(** X12. [validRequest] on the pointer it is given. On a nil request it
    panics inside the first check. On a request whose URL is nil it panics
    when [req.URL.Path] is read, after the header checks, also when a header
    check has already failed: after one check call if the accepts header is
    refused, after two otherwise. On a request with a URL it returns, with
    the world as it was, the error of the first check that fails in the
    order accepts, content-type, path, method (nil if none does), after as
    many check calls as the position of that check, four if none fails. *)
Theorem validRequest_ptr_cases method path w log :
  validRequest_ptr method path NilRequest (w, log) =
    (Panics nilDereference, (w, log ++ [CallCheckFn])) /\
  (forall m h,
     validRequest_ptr method path (NoURL m h) (w, log) =
       (Panics nilDereference,
        (w, log ++ repeat CallCheckFn
                     (match acceptsJSON (withoutURL m h) with
                      | Some _ => 1
                      | None => 2
                      end)))) /\
  (forall req,
     validRequest_ptr method path (WithURL req) (w, log) =
       (Returns (validRequest_direct method path req),
        (w, log ++ repeat CallCheckFn (checks_run method path req))) /\
     validRequest_ptr method path (WithURL req) (w, log) =
       validRequest method path req (w, log)).
Proof.
  split; [reflexivity|]. split.
  - intros m h.
    unfold validRequest_ptr, bind, Check, onRequest, urlPath, panic, invoke,
      ret, handleErr, IsError, WithJust.
    simpl.
    destruct (acceptsJSON (withoutURL m h)) as [e1|]; simpl; [reflexivity|].
    destruct (contentTypeJSON (withoutURL m h)) as [e2|]; simpl;
      now rewrite <- app_assoc.
  - intros req.
    assert (Hptr : validRequest_ptr method path (WithURL req) (w, log) =
                   validRequest method path req (w, log)).
    { unfold validRequest_ptr, validRequest, bind, Check, onRequest, urlPath,
        methodOf, Fn.pure, invoke, ret, handleErr, IsError, WithJust, Err.
      simpl.
      destruct (acceptsJSON req) as [e1|]; simpl; [reflexivity|].
      destruct (contentTypeJSON req) as [e2|]; simpl; [reflexivity|].
      unfold requestMatchPtr, requestMatch.
      destruct (negb (Path req =? path)%string); simpl; [reflexivity|].
      now destruct (negb (Method req =? method)%string). }
    split; [|exact Hptr]. rewrite Hptr. apply validRequest_run.
Qed.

━━━━━━━━━━

### Task prompt
Apply a filter for "onRequest" to the data above, then copy each line that matches.

### The answer
    unfold validRequest_ptr, bind, Check, onRequest, urlPath, panic, invoke,
    { unfold validRequest_ptr, validRequest, bind, Check, onRequest, urlPath,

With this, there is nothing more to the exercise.